Menurut Sayyid Muhammad Alwi al-Maliki Alhasani, Sholat Jum'at sebetulnya sudah disyariatkan sejak Nabi Muhammad SAW masih tinggal di Makkah sebelum hijrah ke Madinah, namun kondisi saat itu dimana kaum muslimin masih berjumlah sedikit dan terus diintimidasi dan disakiti kaum kafir Makkah, maka perintah sholat Jumat belum dapat dilaksanakan.
Sebelum Rasulullah pergi berhijrah ke Madinah, Nabi Muhammad sempat mengutus seorang sahabatnya yang bernama Mush’ab bin Umair bin Hasyim untuk terlebih dahulu berangkat berhijrah dengan rombongan awal. Setelah sampai dan menetap di kota Madinah Mush'ab bin Umair diperintahkan oleh Rasulullah untuk mengajarkan Alquran pada penduduk Madinah.

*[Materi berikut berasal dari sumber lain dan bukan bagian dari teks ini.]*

(* ===== verification/Grow.v ===== *)
(** * Grow: extending a file (inode_reserve of a3/fs/inode.c)

    The sectors of a file hang from its inode in trees of indirect blocks.
    inode_reserve completes the trees with zeroed sectors taken from the
    free map; it takes exactly as many as the new length needs. *)
From S2P Require Import Prelude Bitmap Block Store Cache FsState Inode FileData FreeMap FileProps Dealloc.

Module Grow.
Import Bitmap FsState Inode FileData FreeMap FileProps Dealloc.

(** The number of free sectors, as num_free_sectors counts them. *)
Definition free_count (m : bitmap) : Z := count_bits m (Z.to_nat (bit_cnt m)) 0 false.

(** [m'] is [m] with the free bits [ts] set. *)
Record marked (m : bitmap) (ts : list Z) (m' : bitmap) : Prop := {
  mk_wf : Bitmap.wf m';
  mk_cnt : bit_cnt m' = bit_cnt m;
  mk_nodup : NoDup ts;
  mk_free : forall t, t ∈ ts -> 0 <= t < bit_cnt m /\ bit m t = false;
  mk_bits : forall j, bit m' j = bool_decide (j ∈ ts) || bit m j;
  mk_count : free_count m' = free_count m - zlen ts
}.

Lemma marked_refl m : Bitmap.wf m -> marked m [] m.
Proof.
  intros Hm. split; [done|done|apply NoDup_nil_2|by intros t ?%not_elem_of_nil| |simpl; lia].
  intros j. by rewrite bool_decide_eq_false_2 by apply not_elem_of_nil.
Qed.
Lemma marked_trans m1 ts m2 us m3 : marked m1 ts m2 -> marked m2 us m3 -> marked m1 (ts ++ us) m3.
Proof.
  intros [W1 C1 N1 F1 B1 K1] [W2 C2 N2 F2 B2 K2]. split; [done|congruence| | | |].
  - apply NoDup_app. split_and!; [done| |done]. intros t Ht Hu. destruct (F2 t Hu) as [_ Hb].
    rewrite B1, bool_decide_eq_true_2 in Hb by done. done.
  - intros t [Ht|Ht]%elem_of_app; [by apply F1|]. destruct (F2 t Ht) as [Hr Hb]. rewrite C1 in Hr. split; [done|].
    rewrite B1 in Hb. by destruct (bit m1 t); [rewrite orb_true_r in Hb|].
  - intros j. rewrite B2, B1, (bool_decide_ext (j ∈ ts ++ us) (j ∈ ts \/ j ∈ us)) by apply elem_of_app.
    destruct (bit m1 j); repeat case_bool_decide; naive_solver.
  - rewrite zlen_app. lia.
Qed.

Lemma marked_one m r m' :
  Bitmap.wf m -> 0 <= r < bit_cnt m -> bit m r = false -> range_set m r 1 true m' -> marked m [r] m'.
Proof.
  intros Hw Hr Hb Hm. pose proof Hm as (Hw' & Hc & Hbits). destruct Hw as [Hcnt _ _].
  split; [done|done|apply NoDup_singleton| | |].
  - by intros t ->%list_elem_of_singleton.
  - intros k. rewrite Hbits, (bool_decide_ext (r <= k < r + 1) (k ∈ [r])).
    + by case_bool_decide.
    + rewrite list_elem_of_singleton. lia.
  - unfold free_count. erewrite (count_bits_range_set m m' r 1 false); [done|lia..| |done].
    intros j Hj. by replace j with r by lia.
Qed.
Lemma marked_keep m ts m' k : marked m ts m' -> bit m k = true -> bit m' k = true.
Proof. intros Hm Hk. by rewrite (mk_bits _ _ _ Hm), Hk, orb_true_r. Qed.

(** A positive count means a free sector. *)
Lemma free_exists m : 0 < free_count m -> exists j, 0 <= j < bit_cnt m /\ bit m j = false.
Proof.
  intros Hc. destruct (decide (Exists (fun j => bit m j = false) (seqZ 0 (bit_cnt m)))) as [E|E].
  - apply Exists_exists in E as (j & Hj%elem_of_seqZ & Hb). exists j. split; [lia|done].
  - exfalso. unfold free_count in Hc. rewrite count_bits_norun in Hc; [lia|]. intros j Hj. simpl.
    destruct (bit m j) eqn:Eb; [done|]. exfalso. apply E, Exists_exists. exists j.
    split; [apply elem_of_seqZ; lia|done].
Qed.

(** Looking for one free sector finds one. *)
Lemma first_run_free m r :
  Bitmap.wf m -> 0 < free_count m -> first_run m 0 1 false r ->
  r <> BITMAP_ERROR /\ 0 <= r < bit_cnt m /\ bit m r = false.
Proof.
  intros [Hcnt _ _] Hc Hr. destruct (free_exists _ Hc) as (j & Hj & Hbit).
  destruct Hr as [(H1 & H2 & H3 & _)|[_ Hno]].
  - unfold BITMAP_ERROR in *. split_and!; [lia..|apply H3; lia].
  - exfalso. apply (Hno j); [lia..|]. intros i Hi. by replace i with j by lia.
Qed.

(* ------------------------------------------------------------------ *)
(** ** Trees of sectors                                                *)
(* ------------------------------------------------------------------ *)

(** The data sectors below an entry of each level. *)
Definition cap (level : nat) : Z := match level with O => 1 | 1%nat => 128 | _ => 128 * 128 end.

(** What is left for entry [i] of a block when [n] sectors are below it. *)
Definition share (level : nat) (n i : Z) : Z := Z.max 0 (Z.min (cap level) (n - cap level * i)).

(** The sectors of a tree with [n] data sectors, and of the first [i]
    subtrees of a block. *)
Definition nodes_for (level : nat) (n : Z) : Z :=
  match level with
  | O => n
  | 1%nat => if 0 <? n then n + 1 else 0
  | _ => if 0 <? n then n + 1 + (n + 127) / 128 else 0
  end.
Definition nodes_upto (level : nat) (i n : Z) : Z :=
  match level with
  | O => Z.min n i
  | _ => Z.min n (128 * i) + Z.min i ((n + 127) / 128)
  end.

Pada saat inilah sejarah shalat Jumat dimulai. Karena selain mengajarkan Alquran, sahabat setia Nabi tersebut juga meminta izin pada beliau untuk menyelenggarakan ibadah shalat Jumat dan Rasul dengan senang hati mengizinkannya. Diriwayatkan sholat Jumat pada masa awal ini masih dilaksanakan seperti sholat jamaah pada umumnya, tanpa didahului dengan Khutbah. Mush’ab bin Umair bin Hasyim kemudian dikenal sebagai salah satu sahabat pemegang Sanad Qiroatul Qur'an, juga orang yang pertama kali menginisiasi pelaksanaan ibadah sholat Jum'at ini.

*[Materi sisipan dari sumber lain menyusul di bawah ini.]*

(* ===== verification/Debug.v ===== *)
(** * Debug: the printing functions of a3/fs/debug.c

    [panic] and [assert_] of Prelude.v are its debug_panic and ASSERT. *)
From Stdlib Require Import Ascii.
From S2P Require Import Prelude Bitmap.

Module Debug.
Import Bitmap.

(** printf's %x with at least [width] digits, padded with zeros. *)
Definition hex_digit (d : Z) : ascii :=
  ascii_of_nat (Z.to_nat (if d <? 10 then 48 + d else 87 + d)).
Fixpoint hex_digits (fuel : nat) (z : Z) (acc : string) : string :=
  match fuel with
  | O => acc
  | S f => if z =? 0 then acc else hex_digits f (z / 16) (String (hex_digit (z mod 16)) acc)
  end.
Definition spaces (n : Z) (s : string) : string := String.concat EmptyString (replicate (Z.to_nat n) s).
Definition hex (width z : Z) : string :=
  let s := if z =? 0 then "0"%string else hex_digits 16 z EmptyString in
  (spaces (width - Z.of_nat (String.length s)) "0" +:+ s)%string.

Definition per_line : Z := 16.
Definition isprint (b : Z) : bool := (32 <=? b) && (b <=? 126).
Definition char_of (b : Z) : string := String (ascii_of_nat (Z.to_nat b)) EmptyString.

(** One line: the bytes [bs], at most 16, from column [start]. *)
Definition dump_line (ofs start : Z) (bs : list Z) (ascii : bool) : string :=
  let fill s := spaces (per_line - (start + zlen bs)) s in
  (hex 8 (ofs / per_line * per_line)%Z +:+ "  " +:+ spaces start "   " +:+
   String.concat EmptyString
     (imap (fun k b => hex 2 b +:+ (if (start + Z.of_nat k =? per_line / 2 - 1)%Z then "-" else " "))%string bs) +:+
   (if ascii then
      fill "   " +:+ "|" +:+ spaces start " " +:+
      String.concat EmptyString (map (fun b => if isprint b then char_of b else ".") bs) +:+ fill " " +:+ "|"
    else "") +:+ nl)%string.

(** A turn prints at least one byte; [bs] are the bytes left. *)
Fixpoint dump_lines {S} (fuel : nat) (ofs : Z) (bs : list Z) (ascii : bool) : M S unit :=
  match bs with
  | [] => ret tt
  | _ =>
      match fuel with
      | O => out_of_fuel
      | Datatypes.S f =>
          let start := ofs mod per_line in
          let n := Z.min (per_line - start) (zlen bs) in
          print (dump_line ofs start (take (Z.to_nat n) bs) ascii) ;;
          dump_lines f (u64 (ofs + n)) (drop (Z.to_nat n) bs) ascii
      end
  end.
Definition hex_dump {S} (ofs : Z) (bs : list Z) (ascii : bool) : M S unit :=
  dump_lines (length bs) ofs bs ascii.

Fixpoint scale (size : Z) (factor : string) (rest : list string) : Z * string :=
  match rest with
  | next :: rest => if 1024 <=? size then scale (size / 1024) next rest else (size, factor)
  | [] => (size, factor)
  end.
Definition print_human_readable_size {S} (size : Z) : M S unit :=
  if size =? 1 then print "1 byte"
  else
    let '(size, factor) := scale size "bytes" ["kB"; "MB"; "GB"; "TB"]%string in
    print (pretty size +:+ " " +:+ factor)%string.

(** bitmap_dump (bitmap.c). *)
Definition bitmap_dump : M bitmap unit :=
  let! b := get in hex_dump 0 (take (Z.to_nat (byte_cnt (bit_cnt b))) (words_bytes 8 (bits b))) false.

(* ------------------------------------------------------------------ *)
(** ** Properties                                                      *)
(* ------------------------------------------------------------------ *)

(** The dump ends, whatever the bytes. *)
Lemma dump_lines_ends {S} fuel ofs bs ascii (s : S) :
  (length bs <= fuel)%nat -> wpt (dump_lines fuel ofs bs ascii) (fun _ s' _ => s' = s) s.
Proof.
  revert ofs bs. induction fuel as [|f IH]; intros ofs bs Hl; destruct bs as [|b bs]; simpl in Hl; try lia; [done..|].
  change (wpt (print (S := S) (dump_line ofs (ofs mod per_line)
      (take (Z.to_nat (Z.min (per_line - ofs mod per_line) (zlen (b :: bs)))) (b :: bs)) ascii) ;;
    dump_lines f (u64 (ofs + Z.min (per_line - ofs mod per_line) (zlen (b :: bs))))
      (drop (Z.to_nat (Z.min (per_line - ofs mod per_line) (zlen (b :: bs)))) (b :: bs)) ascii)%c
    (fun _ s' _ => s' = s) s).
  apply wpt_bind. apply IH. rewrite length_drop. unfold per_line. pose proof (Z.mod_pos_bound ofs 16).
  simpl length. lia.
Qed.
End Debug.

Sementara itu, Nabi Muhammad sendiri baru bisa melakukah shalat Jumat ketika beliau dalam perjalanan berhijrah dan sudah berada di dekat Madinah. Pada waktu itu beliau berada di suatu daerah yang bernama Quba’, sebuah desa pinggiran Kota Madinah, beliau tinggal di rumah sahabat dekatnya yang lain yang bernama ‘Amr bin ‘Auf yang lebih dahulu berhijrah.
Rasulullah tiba di Quba pada hari Senin pada 12 bulan Rabi’ul Awwal. Kemudian tiga hari sesudahnya, yaitu hari Kamis, Nabi mendirikan sebuah masjid, yaitu masjid Quba, inilah masjid pertama bagi umat Islam yang didirikan oleh Rasulullah SAW. Dan esoknya pada hari Jumat, Nabi Muhammad bertemu lagi dengan sahabatnya Mush'ab bin Umair, yang menjemput Rasulullah sekaligus berniat mengadakan Shalat Jumat.

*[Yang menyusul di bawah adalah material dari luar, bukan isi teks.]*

Lemma growable_write_at_wp f s p ip secs buf size off (Q : Z -> fs B -> Prop) :
  growable s p ip secs -> 0 <= off -> 0 < size -> off + size <= 512 * MAX_SECTORS -> size <= zlen buf -> Forall is_u8 buf ->
  sectors_for (Z.max (zlen secs) (bytes_to_sectors (off + size))) - sectors_for (zlen secs) <= free_count (free_map s) ->
  (forall s' ip' secs', written s p ip secs buf size off s' ip' secs' -> Q size s') ->
  wp (inode_write_at_fuel (S (S f)) p buf size off) Q s.
Proof.
  intros Hgb Hoff Hsize Hmax Hbuf Hu Hfree HQ.
  change (inode_write_at_fuel (S (S f)) p buf size off)
    with (inode_write_at_body (inode_write_at_fuel (S f)) p buf size off). unfold inode_write_at_body.
  pose proof (growable_file _ _ _ _ Hgb) as Hf. destruct (growable_inv _ _ _ _ Hgb) as [Hinv Hlen].
  pose proof (zlen_content _ _ _ Hinv Hf Hlen) as Hz. pose proof (gb_count _ _ _ _ Hgb) as Hcnt.
  pose proof (gb_length _ _ _ _ Hgb) as Hl0. rewrite bytes_to_sectors_val in Hcnt by lia.
  rewrite bytes_to_sectors_val in Hfree by (unfold MAX_SECTORS in Hmax; lia).
  wp_step. eapply get_inode_wp; [apply Hgb|]. rewrite (gb_deny _ _ _ _ Hgb). cbn [negb Z.eqb]. wp_step.
  destruct (decide (off + size <= length_ (data ip))) as [Hin|Hout].
  - eapply write_extend_inside; [done|apply Hgb|done|done|lia|]. intros b1 Hb1. cbn [negb].
    destruct (growable_read _ _ _ _ _ Hgb Hb1) as [Hgb1 Ec1].
    eapply growable_write_wp; [exact Hgb1|lia..|done|]. intros b s' G2 Hgb2 E2. subst s'. rewrite set_store_twice in *.
    apply (HQ _ ip secs). split; [done|lia|done| | |done| |by split| |].
    + simpl in *. rewrite E2, Ec1. unfold padded. rewrite Hz. by replace (Z.to_nat (off + size - length_ (data ip))) with 0%nat
        by lia; rewrite app_nil_r.
    + simpl. rewrite <- (gb_count _ _ _ _ Hgb). lia.
    + exists (free_map s), b. rewrite insert_id by apply Hgb. by destruct s.
    + intros t Hr Hbit Hms Hnot Hne. apply not_elem_of_app in Hnot as [Hnot _].
      destruct G2 as (m & b' & Es & Hb' & _). injection Es as <- Em. simpl in *.
      rewrite (co_sector _ _ _ Hb'); [by apply Hb1|by eapply in_range_size; [apply Hb1|]|by rewrite elem_of_app; intros [?|?]].
    + rewrite (grown_size _ _ _ _ _ _ _ _ G2). apply Hb1.
  - assert (zlen secs <= (off + size + 511) / 512) by (rewrite Hcnt; apply Z.div_le_mono; lia).
    eapply write_extend_wp; [exact Hgb|lia|lia|lia| |].
    { rewrite bytes_to_sectors_val by (unfold MAX_SECTORS in Hmax; lia). rewrite Z.max_r in Hfree by lia. lia. }
    intros s1 ip1 secs1 [E1 E2 E3 E4 E5 E6 (m & b0 & E7) [Eb Eb'] E8 E9 E10] Hz1. cbn [negb].
    eapply growable_write_wp; [exact E1|lia..|done|]. intros b s' G2 Hgb2 Ew. subst s'.
    destruct (grown_inodes _ _ _ _ _ _ _ _ G2) as [Ei Ef].
    apply (HQ _ ip1 secs1). split; [done|lia|done| | |done| | | |by rewrite (grown_size _ _ _ _ _ _ _ _ G2)].
    + simpl. rewrite Ew, E4. unfold padded. by rewrite Hz.
    + rewrite (grown_count _ _ _ _ _ _ _ _ G2), E5, E2, <- Hz1. simpl. lia.
    + exists m, b. by rewrite E7.
    + by split.
    + intros t Hr Hbit Hms Hnot Hne. apply not_elem_of_app in Hnot as [Hn1 Hn2]. rewrite <- (E8 t) by done.
      destruct G2 as (m' & b' & Es & Hb' & _). injection Es as <- Em. simpl in Hb'. apply (co_sector _ _ _ Hb').
      * exact (in_range_size _ _ _ E10 Hr).
      * rewrite elem_of_app. intros [Hin|Hin]; [exact (Hms Hin)|].
        destruct (E9 t Hin) as [Hin'|[Hin'|Hin']]; [exact (Hn1 Hin')|exact (Hn2 Hin')|congruence].
Qed.

(** C2: Writing at any offset, inside a file, at its end or beyond it:
    when the disk has the sectors for it, inode_write_at writes all the
    bytes; a file that ended before them now ends behind them, with zeros
    in the gap; exactly the sectors the new length needs, indirect blocks
    included, were taken from the free map; nothing of other files changed;
    and the invariant of the file holds again, its inode on the disk being
    the one in memory. At least one byte is written, within the length of
    the largest file, and writes to the inode are not denied. *)
Theorem write_at_any_offset s p ip secs buf size off :
  growable s p ip secs -> 0 <= off -> 0 < size -> off + size <= 512 * MAX_SECTORS -> size <= zlen buf -> Forall is_u8 buf ->
  sectors_for (Z.max (zlen secs) (bytes_to_sectors (off + size))) - sectors_for (zlen secs) <= free_count (free_map s) ->
  wp (inode_write_at p buf size off)
     (fun n s' => n = size /\ exists ip' secs', written s p ip secs buf size off s' ip' secs') s.
Proof.
  intros. unfold inode_write_at, write_fuel. apply (growable_write_at_wp 1 s p ip secs); [done..|].
  intros s' ip' secs' Hw. split; [done|]. by exists ip', secs'.
Qed.
End session.
End extend.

Mengetahui hal tersebut maka Nabi Muhammad kemudian mengajak para sahabat untuk mendirikan sholat Jumat bersama, sekaligus memberikan khutbah sebelum pelaksanaan shalat. Inilah khutbah pertama yang dilakukan oleh Rasul SAW. Sholat Jumat bersama Rasulullah ini didirikan di lembah/Wadi Ranuna, sekitar 4 km sebelum Madinah. Wallahu A’lam*. (Khotib.PPNHA, dari berbagai Sumber)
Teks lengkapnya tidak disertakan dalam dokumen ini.